TASK INPUT START

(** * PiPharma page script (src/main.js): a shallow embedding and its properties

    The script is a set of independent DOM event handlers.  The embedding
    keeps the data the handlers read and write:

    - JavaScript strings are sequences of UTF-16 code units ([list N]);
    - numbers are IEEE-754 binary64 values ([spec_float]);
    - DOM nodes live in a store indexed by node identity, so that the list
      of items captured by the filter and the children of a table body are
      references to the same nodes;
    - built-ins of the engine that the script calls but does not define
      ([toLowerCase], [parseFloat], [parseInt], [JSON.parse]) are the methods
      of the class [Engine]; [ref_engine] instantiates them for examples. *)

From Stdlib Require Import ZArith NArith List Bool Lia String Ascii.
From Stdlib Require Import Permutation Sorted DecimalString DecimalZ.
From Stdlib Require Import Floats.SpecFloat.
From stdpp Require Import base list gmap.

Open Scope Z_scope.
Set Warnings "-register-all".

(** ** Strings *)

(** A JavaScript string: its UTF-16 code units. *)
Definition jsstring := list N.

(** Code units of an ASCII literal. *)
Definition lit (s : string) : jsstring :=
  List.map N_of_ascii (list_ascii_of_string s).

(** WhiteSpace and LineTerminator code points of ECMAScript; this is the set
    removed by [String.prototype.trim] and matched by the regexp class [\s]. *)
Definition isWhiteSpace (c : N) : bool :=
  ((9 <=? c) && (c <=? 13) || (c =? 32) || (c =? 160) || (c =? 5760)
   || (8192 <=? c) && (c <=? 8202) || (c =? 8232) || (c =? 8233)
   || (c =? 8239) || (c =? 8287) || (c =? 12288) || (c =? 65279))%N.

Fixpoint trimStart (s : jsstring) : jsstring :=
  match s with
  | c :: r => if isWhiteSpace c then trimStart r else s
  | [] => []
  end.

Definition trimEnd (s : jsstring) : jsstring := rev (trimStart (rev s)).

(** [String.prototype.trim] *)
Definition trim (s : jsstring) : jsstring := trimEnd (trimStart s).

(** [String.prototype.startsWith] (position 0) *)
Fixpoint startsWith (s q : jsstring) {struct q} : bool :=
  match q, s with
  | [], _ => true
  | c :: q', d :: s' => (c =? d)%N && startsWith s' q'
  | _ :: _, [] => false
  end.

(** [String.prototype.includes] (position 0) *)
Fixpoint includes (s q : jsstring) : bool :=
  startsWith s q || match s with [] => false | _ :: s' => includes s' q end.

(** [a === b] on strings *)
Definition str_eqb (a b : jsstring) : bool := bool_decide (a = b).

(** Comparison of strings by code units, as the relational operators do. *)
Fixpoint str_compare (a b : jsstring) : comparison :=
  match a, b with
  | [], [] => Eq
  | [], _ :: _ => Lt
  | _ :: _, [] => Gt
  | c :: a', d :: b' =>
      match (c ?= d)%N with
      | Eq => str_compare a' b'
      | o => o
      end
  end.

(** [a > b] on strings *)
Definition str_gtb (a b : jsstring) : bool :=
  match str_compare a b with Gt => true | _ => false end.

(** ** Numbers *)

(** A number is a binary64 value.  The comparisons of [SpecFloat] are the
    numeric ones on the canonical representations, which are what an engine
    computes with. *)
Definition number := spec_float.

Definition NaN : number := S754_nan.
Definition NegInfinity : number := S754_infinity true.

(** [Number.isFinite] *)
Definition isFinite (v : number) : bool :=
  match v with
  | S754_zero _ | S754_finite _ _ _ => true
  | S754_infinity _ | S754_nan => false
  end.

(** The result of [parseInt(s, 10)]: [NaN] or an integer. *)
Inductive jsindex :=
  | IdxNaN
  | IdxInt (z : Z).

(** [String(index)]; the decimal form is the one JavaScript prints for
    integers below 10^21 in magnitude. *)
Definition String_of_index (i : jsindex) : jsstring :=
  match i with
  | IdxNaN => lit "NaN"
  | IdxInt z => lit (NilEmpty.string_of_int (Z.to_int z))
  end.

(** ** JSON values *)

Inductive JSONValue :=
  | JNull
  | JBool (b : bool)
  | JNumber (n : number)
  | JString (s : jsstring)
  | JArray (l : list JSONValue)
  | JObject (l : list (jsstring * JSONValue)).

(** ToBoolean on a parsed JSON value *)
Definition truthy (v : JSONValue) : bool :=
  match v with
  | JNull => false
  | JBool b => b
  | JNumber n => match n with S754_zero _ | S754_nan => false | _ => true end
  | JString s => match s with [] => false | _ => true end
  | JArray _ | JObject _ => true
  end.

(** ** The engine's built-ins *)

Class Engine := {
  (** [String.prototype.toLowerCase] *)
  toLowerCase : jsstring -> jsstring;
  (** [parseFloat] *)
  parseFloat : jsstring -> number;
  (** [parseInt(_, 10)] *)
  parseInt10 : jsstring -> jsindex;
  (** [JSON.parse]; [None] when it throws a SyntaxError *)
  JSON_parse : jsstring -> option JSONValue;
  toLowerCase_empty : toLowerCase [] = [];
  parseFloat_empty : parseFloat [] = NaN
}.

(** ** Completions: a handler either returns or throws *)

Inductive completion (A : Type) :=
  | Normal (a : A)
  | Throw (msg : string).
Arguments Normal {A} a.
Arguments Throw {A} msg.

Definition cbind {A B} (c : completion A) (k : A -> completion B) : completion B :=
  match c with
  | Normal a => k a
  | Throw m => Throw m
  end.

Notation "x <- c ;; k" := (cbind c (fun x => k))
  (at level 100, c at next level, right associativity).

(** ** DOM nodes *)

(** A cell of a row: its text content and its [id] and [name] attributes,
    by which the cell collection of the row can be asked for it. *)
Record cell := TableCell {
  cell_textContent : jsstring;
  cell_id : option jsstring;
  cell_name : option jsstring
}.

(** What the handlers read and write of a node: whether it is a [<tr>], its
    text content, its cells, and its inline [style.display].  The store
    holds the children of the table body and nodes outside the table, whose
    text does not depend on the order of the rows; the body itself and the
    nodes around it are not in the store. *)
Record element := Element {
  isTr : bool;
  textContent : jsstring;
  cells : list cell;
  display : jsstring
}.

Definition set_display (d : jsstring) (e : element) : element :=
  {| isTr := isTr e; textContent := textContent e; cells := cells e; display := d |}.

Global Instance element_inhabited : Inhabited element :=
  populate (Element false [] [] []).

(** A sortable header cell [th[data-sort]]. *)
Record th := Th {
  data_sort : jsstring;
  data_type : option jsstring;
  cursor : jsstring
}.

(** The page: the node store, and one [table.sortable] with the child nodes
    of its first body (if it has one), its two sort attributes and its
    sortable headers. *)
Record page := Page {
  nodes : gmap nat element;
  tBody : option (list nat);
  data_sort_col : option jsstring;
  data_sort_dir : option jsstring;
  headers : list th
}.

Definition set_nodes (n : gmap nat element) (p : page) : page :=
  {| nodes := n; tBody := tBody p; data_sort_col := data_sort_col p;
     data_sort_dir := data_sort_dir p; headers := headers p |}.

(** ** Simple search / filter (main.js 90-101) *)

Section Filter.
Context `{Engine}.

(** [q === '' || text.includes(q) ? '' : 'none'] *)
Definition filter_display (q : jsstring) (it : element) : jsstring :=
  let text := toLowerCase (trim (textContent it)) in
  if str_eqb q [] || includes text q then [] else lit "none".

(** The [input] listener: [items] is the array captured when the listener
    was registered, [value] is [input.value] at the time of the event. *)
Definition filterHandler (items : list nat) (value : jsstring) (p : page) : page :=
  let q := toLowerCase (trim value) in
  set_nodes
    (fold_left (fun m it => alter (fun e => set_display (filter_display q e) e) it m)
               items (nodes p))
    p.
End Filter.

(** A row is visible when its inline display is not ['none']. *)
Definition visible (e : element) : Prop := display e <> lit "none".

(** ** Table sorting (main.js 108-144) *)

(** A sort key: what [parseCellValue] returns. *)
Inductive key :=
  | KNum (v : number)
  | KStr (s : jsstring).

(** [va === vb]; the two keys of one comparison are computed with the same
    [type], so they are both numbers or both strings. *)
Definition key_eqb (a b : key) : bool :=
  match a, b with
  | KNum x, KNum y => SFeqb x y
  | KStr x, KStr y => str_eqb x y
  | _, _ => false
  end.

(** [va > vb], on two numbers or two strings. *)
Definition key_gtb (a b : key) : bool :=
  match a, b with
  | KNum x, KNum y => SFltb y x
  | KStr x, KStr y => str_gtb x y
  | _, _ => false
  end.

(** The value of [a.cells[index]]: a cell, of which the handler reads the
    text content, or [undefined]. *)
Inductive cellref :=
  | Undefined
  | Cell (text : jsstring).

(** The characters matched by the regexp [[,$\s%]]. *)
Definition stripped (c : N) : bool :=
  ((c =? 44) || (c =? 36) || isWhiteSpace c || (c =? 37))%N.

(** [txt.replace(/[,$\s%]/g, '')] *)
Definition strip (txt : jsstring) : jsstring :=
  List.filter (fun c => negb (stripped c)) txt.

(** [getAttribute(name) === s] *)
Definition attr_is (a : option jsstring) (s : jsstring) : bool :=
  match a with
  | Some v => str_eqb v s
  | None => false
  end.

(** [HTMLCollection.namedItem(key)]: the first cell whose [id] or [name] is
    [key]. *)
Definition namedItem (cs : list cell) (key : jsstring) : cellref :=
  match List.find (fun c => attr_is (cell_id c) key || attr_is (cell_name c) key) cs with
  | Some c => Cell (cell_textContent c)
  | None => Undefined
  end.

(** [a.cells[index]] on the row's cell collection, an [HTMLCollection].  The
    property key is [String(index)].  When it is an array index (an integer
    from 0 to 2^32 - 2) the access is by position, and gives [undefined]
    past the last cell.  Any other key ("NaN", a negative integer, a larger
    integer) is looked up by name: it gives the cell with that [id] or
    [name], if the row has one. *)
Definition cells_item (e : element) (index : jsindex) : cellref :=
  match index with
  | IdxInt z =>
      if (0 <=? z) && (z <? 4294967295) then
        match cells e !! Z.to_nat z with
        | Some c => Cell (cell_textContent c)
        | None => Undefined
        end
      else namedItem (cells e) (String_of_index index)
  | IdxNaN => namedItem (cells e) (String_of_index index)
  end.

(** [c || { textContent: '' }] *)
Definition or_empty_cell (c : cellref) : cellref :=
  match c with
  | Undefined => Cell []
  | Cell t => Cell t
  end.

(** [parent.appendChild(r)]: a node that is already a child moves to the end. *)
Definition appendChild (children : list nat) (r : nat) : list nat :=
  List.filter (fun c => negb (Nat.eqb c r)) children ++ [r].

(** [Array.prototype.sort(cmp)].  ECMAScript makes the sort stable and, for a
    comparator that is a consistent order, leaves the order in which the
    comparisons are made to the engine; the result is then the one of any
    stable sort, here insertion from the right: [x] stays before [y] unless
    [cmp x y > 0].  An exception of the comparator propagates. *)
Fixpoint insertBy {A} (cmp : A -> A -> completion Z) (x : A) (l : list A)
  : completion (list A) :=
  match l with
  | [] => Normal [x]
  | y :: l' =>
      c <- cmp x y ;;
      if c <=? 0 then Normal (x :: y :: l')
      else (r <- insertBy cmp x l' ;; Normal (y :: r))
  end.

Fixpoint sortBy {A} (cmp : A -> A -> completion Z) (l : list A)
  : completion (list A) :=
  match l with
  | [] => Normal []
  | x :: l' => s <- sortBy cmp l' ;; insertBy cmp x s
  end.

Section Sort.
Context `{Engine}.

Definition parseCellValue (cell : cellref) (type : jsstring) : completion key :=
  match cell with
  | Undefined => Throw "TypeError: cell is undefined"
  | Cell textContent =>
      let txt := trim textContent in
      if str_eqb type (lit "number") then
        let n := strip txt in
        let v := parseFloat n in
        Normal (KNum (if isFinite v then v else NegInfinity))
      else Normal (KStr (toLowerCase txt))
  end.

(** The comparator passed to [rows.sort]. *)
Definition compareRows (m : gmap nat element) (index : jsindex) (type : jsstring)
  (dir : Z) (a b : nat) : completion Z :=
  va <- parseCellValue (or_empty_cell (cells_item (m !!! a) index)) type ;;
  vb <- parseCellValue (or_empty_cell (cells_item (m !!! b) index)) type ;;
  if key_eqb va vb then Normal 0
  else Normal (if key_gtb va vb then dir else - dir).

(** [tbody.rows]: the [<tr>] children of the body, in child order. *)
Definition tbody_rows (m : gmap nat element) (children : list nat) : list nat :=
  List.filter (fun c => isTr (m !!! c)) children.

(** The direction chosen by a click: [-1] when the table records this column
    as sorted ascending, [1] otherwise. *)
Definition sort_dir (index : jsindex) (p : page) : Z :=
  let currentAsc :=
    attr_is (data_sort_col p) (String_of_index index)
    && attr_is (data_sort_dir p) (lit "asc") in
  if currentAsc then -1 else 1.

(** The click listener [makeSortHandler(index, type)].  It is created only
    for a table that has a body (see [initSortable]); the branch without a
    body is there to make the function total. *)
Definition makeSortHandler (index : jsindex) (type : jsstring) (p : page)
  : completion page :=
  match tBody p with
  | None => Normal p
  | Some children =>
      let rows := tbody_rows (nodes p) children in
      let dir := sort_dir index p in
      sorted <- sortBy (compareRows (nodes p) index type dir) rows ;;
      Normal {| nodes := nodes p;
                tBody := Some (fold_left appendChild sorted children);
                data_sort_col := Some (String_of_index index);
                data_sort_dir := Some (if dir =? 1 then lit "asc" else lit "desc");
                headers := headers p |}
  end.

TASK INPUT END

EXERCISE OBJECTIVE =>
If a line in the entries above contains the word "Stdlib", copy it.

RESULT FOR THIS EXERCISE =>
From Stdlib Require Import ZArith NArith List Bool Lia String Ascii.
From Stdlib Require Import Permutation Sorted DecimalString DecimalZ.
From Stdlib Require Import Floats.SpecFloat.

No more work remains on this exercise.